(** A turn in which [transcribe] hands back the empty string. *)
Lemma turn_with_empty_text args e rest st :
  let audio := concat (chunks e) in
  let st1 := state_after (record e) st in
  let st2 := state_after (write_temp wav_bytes e audio) st1 in
  let call := io (transcribe whisper (temp_path e) (model args) (lang args)) in
  let st3 := state_after call st2 in
  key_start e = Enter -> key_stop e = Enter ->
  is_Some (input_device (world st)) ->
  samplerate (recorder st) <> 0%Z ->
  audio <> [] ->
  result_of call st2 = inr EmptyString ->
  is_Some (files (world st3) !! temp_path e) ->
  exists st',
    cycle whisper wav_bytes args e st = (inr tt, st')
    /\ main_loop whisper wav_bytes args (e :: rest) st
       = main_loop whisper wav_bytes args rest st'
    /\ clipboard (world st') = clipboard (world st)
    /\ session_transcripts st' = session_transcripts st
    /\ files (world st') = delete (temp_path e) (files (world st3))
    /\ dirs (world st') = dirs (world st)
    /\ stderr (world st') = stderr (world st3)
    /\ stderr (world st2) = stderr (world st)
    /\ (forall fp, fp <> temp_path e ->
          files (world st3) !! fp = files (world st2) !! fp ->
          files (world st') !! fp = files (world st) !! fp)
    /\ stdout (world st')
       = stdout (world st3)
         ++ [Text ("Transcription failed or no content!" +:+ Str.nl);
             Text (EmptyString +:+ Str.nl)].
Proof.
  intros audio st1 st2 call st3 K1 K2 Hdev Hrate Haudio Hres Htemp.
  assert (E1 : st1 = recorded e st).
  { unfold st1, state_after. now rewrite record_spec. }
  assert (Hrate1 : samplerate (recorder st1) <> 0%Z) by now rewrite E1.
  pose proof (turn_reaches_publish args e st EmptyString K1 K2 Hdev Hrate
                Haudio Hres Htemp) as Hcycle.
  cbn zeta in Hcycle. fold audio st1 st2 call st3 in Hcycle.
  rewrite publish_nothing in Hcycle.
  eexists. split; [exact Hcycle|]. split; [now apply main_loop_next|].
  assert (E3 : st3 = with_world
                       (snd (transcribe whisper (temp_path e) (model args)
                               (lang args) (world st2))) st2).
  { unfold st3, state_after, call. now rewrite io_spec. }
  assert (E2 : st2 = snd (write_temp wav_bytes e audio st1)) by reflexivity.
  rewrite write_temp_spec in E2 by exact Hrate1.
  destruct (transcribe_frame whisper (world st2) (temp_path e) (model args)
              (lang args)) as (Fclip & Fout & Fdirs).
  assert (Hfiles2 : forall fp, fp <> temp_path e ->
            files (world st2) !! fp = files (world st) !! fp).
  { intros fp Hfp. rewrite E2, E1. simpl.
    now rewrite !lookup_insert_ne by congruence. }
  simpl. repeat split.
  - rewrite E3. simpl. rewrite Fclip, E2, E1. reflexivity.
  - rewrite E3. simpl. rewrite E2, E1. reflexivity.
  - rewrite E3. simpl. rewrite Fdirs, E2, E1. reflexivity.
  - rewrite E2, E1. reflexivity.
  - intros fp Hfp Hkept.
    rewrite lookup_delete_ne by congruence.
    rewrite Hkept. now apply Hfiles2.
Qed.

WHAT THE TASK ASKS
In the records above, the line with "(forall fp, fp <> temp_path e ->" marks the start and the line with "assert (E2 : st2" marks the end; copy that stretch exactly, both lines included, and nothing else.

REPLY
    /\ (forall fp, fp <> temp_path e ->
          files (world st3) !! fp = files (world st2) !! fp ->
          files (world st') !! fp = files (world st) !! fp)
    /\ stdout (world st')
       = stdout (world st3)
         ++ [Text ("Transcription failed or no content!" +:+ Str.nl);
             Text (EmptyString +:+ Str.nl)].
Proof.
  intros audio st1 st2 call st3 K1 K2 Hdev Hrate Haudio Hres Htemp.
  assert (E1 : st1 = recorded e st).
  { unfold st1, state_after. now rewrite record_spec. }
  assert (Hrate1 : samplerate (recorder st1) <> 0%Z) by now rewrite E1.
  pose proof (turn_reaches_publish args e st EmptyString K1 K2 Hdev Hrate
                Haudio Hres Htemp) as Hcycle.
  cbn zeta in Hcycle. fold audio st1 st2 call st3 in Hcycle.
  rewrite publish_nothing in Hcycle.
  eexists. split; [exact Hcycle|]. split; [now apply main_loop_next|].
  assert (E3 : st3 = with_world
                       (snd (transcribe whisper (temp_path e) (model args)
                               (lang args) (world st2))) st2).
  { unfold st3, state_after, call. now rewrite io_spec. }
  assert (E2 : st2 = snd (write_temp wav_bytes e audio st1)) by reflexivity.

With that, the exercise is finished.